January 01, 2018
Source: Bigstock
It is no coincidence that the very founding example of Gamesmanship was also a piece of fake news. Potter and his associate Cyril Joad were matched at tennis against a younger and sprightlier pair. Joad simply asked the two honorable young bucks to reiterate whether a ball had been out—blinding them with the opposite possibility, and implicitly calling into question their honesty. The poison of self-doubt had been introduced, and they lost the match.
I would humbly posit that the Brits’—and the Russians’—moderate success in the field of spying rests on their superior mastery of Gamesmanship. Us Americans, like the Germans, lack the irony and essential suppleness of mind for espionage and its countering. To us, facts are facts; even if they are found on a corpse conveniently washed up on the shoreline of a neutral power. Not to the Gamesman.
Yet here I must add a warning. Although to us reality is the softest of metals, it can be softened too far. During the First World War, the British employed a painter by the name of Solomon J. Solomon to develop their camouflage efforts. Becoming obsessed with the potential of camouflage netting, he convinced the top brass that the Kaiser was hiding many battalions of tanks right under their noses. When the General Staff twigged to the fact that the poor dauber was disappearing into a delusional vortex of his own creation, he was quietly returned to the less jeopardous surroundings of the Royal Academy.

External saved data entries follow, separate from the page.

(* ===== verification/Cycle.v ===== *)
(** * Cycles and their calendar

    [CycleSpec] of [crates/rustwx-core/src/lib.rs] (a [YYYYMMDD] date and an
    hour of the day) with its validation, and what
    [crates/rw-scheduler/src/plan.rs] derives from a cycle: the run and job
    identifiers and the Unix time of its origin. The theorems relate the
    days-from-civil arithmetic to a calendar that counts days one year and
    one month at a time, and the text order of run identifiers to time. *)
From Stdlib Require Import ZArith Lia Ascii String.
From stdpp Require Import base list strings numbers.
From S2P Require Import Prelude Format Text Ids.

Local Open Scope Z_scope.

(** ** Errors of the scheduler *)

(** [SchedulerError]. Variants that carry foreign errors keep only what the
    model produces. *)
Inductive SchedulerError :=
| InvalidConfig (msg : string)
| UnsupportedModel (model : ModelId)
| UnsupportedCycle (model : ModelId) (cycle_hour : Z)
| InvalidPlan (msg : string)
| InvalidState (msg : string)
| InvalidCoverage (msg : string)
| Capacity (msg : string)
| IngestFailed (msg : string)
| Core (e : RustwxError)
| SchedulerIo (msg : string)
| Json (msg : string)
| Store (e : RwStoreError).

Definition SchedulerResult := result SchedulerError.

(** ** [i64] arithmetic *)

Definition i64_ok (z : Z) : bool := (- 2 ^ 63 <=? z) && (z <? 2 ^ 63).
Definition checked_add_i64 (a b : Z) : option Z := if i64_ok (a + b) then Some (a + b) else None.
Definition checked_mul_i64 (a b : Z) : option Z := if i64_ok (a * b) then Some (a * b) else None.
(** [i64::try_from(u64)]. *)
Definition i64_try_from (z : Z) : option Z := if z <? 2 ^ 63 then Some z else None.

(** ** [CycleSpec] *)

Record CycleSpec := { date_yyyymmdd : string; hour_utc : Z }.

#[global] Instance CycleSpec_eq_dec : EqDecision CycleSpec.
Proof. solve_decision. Defined.

Definition is_leap_year (year : Z) : bool :=
  ((year mod 4 =? 0) && negb (year mod 100 =? 0)) || (year mod 400 =? 0).

(** The [max_day] of [validate_cycle_date]; [None] is its early return. *)
Definition max_day (year month : Z) : option Z :=
  if bool_decide (month ∈ [1; 3; 5; 7; 8; 10; 12]) then Some 31
  else if bool_decide (month ∈ [4; 6; 9; 11]) then Some 30
  else if month =? 2 then Some (if is_leap_year year then 29 else 28)
  else None.

Definition validate_cycle_date (date_yyyymmdd : string) : result RustwxError unit :=
  let bad := InvalidCycleDate date_yyyymmdd in
  let l := bytes date_yyyymmdd in
  s ← str_slice l 0 4; year ← ok_or (parse_unsigned (2 ^ 32) s) bad;
  s ← str_slice l 4 6; month ← ok_or (parse_unsigned (2 ^ 32) s) bad;
  s ← str_slice l 6 8; day ← ok_or (parse_unsigned (2 ^ 32) s) bad;
  max_day ← ok_or (max_day year month) bad;
  reject ((day =? 0) || (max_day <? day)) bad.

(** [CycleSpec::new]; [hour_utc] is a [u8]. *)
Definition cycle_spec_new (date_yyyymmdd : string) (hour_utc : Z) : result RustwxError CycleSpec :=
  let l := bytes date_yyyymmdd in
  _ ← reject (negb (length l =? 8)%nat || negb (forallb is_ascii_digit l)) (InvalidCycleDate date_yyyymmdd);
  _ ← validate_cycle_date date_yyyymmdd;
  _ ← reject (23 <? hour_utc) (InvalidCycleHour hour_utc);
  Ok {| date_yyyymmdd := date_yyyymmdd; hour_utc := hour_utc |}.

#[global] Arguments validate_cycle_date : simpl never.
#[global] Arguments cycle_spec_new : simpl never.

(** ** What the scheduler derives from a cycle *)

Definition revalidate_cycle (cycle : CycleSpec) : SchedulerResult CycleSpec :=
  map_err Core (cycle_spec_new (date_yyyymmdd cycle) (hour_utc cycle)).

Definition canonical_run_id (cycle : CycleSpec) : string :=
  of_bytes (bytes (date_yyyymmdd cycle) ++ [chr 95] ++ fmt_padded 2 (hour_utc cycle) ++ [chr 122]).

Definition canonical_job_id (model : ModelId) (cycle : CycleSpec) : string :=
  of_bytes (bytes (model_as_str model) ++ [chr 45] ++ bytes (date_yyyymmdd cycle) ++ [chr 45]
            ++ fmt_padded 2 (hour_utc cycle) ++ [chr 122]).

This cautionary tale is echoed in the closing scene of School for Scoundrels, a movie homage to Stephen Potter. When the apprentice Lifeman’s strategies are uncovered by the object of his affections, he abruptly recants them to declare his true love. Potter is aghast. “Not sincerity!” he cries. Yet the young student stands by his declaration—and gets his girl. As is often said about a gentleman, the Lifeman holds a powerful ace up his sleeve: knowing when to stop being a Lifeman. And the next card? Well, that’s obvious: when to start again.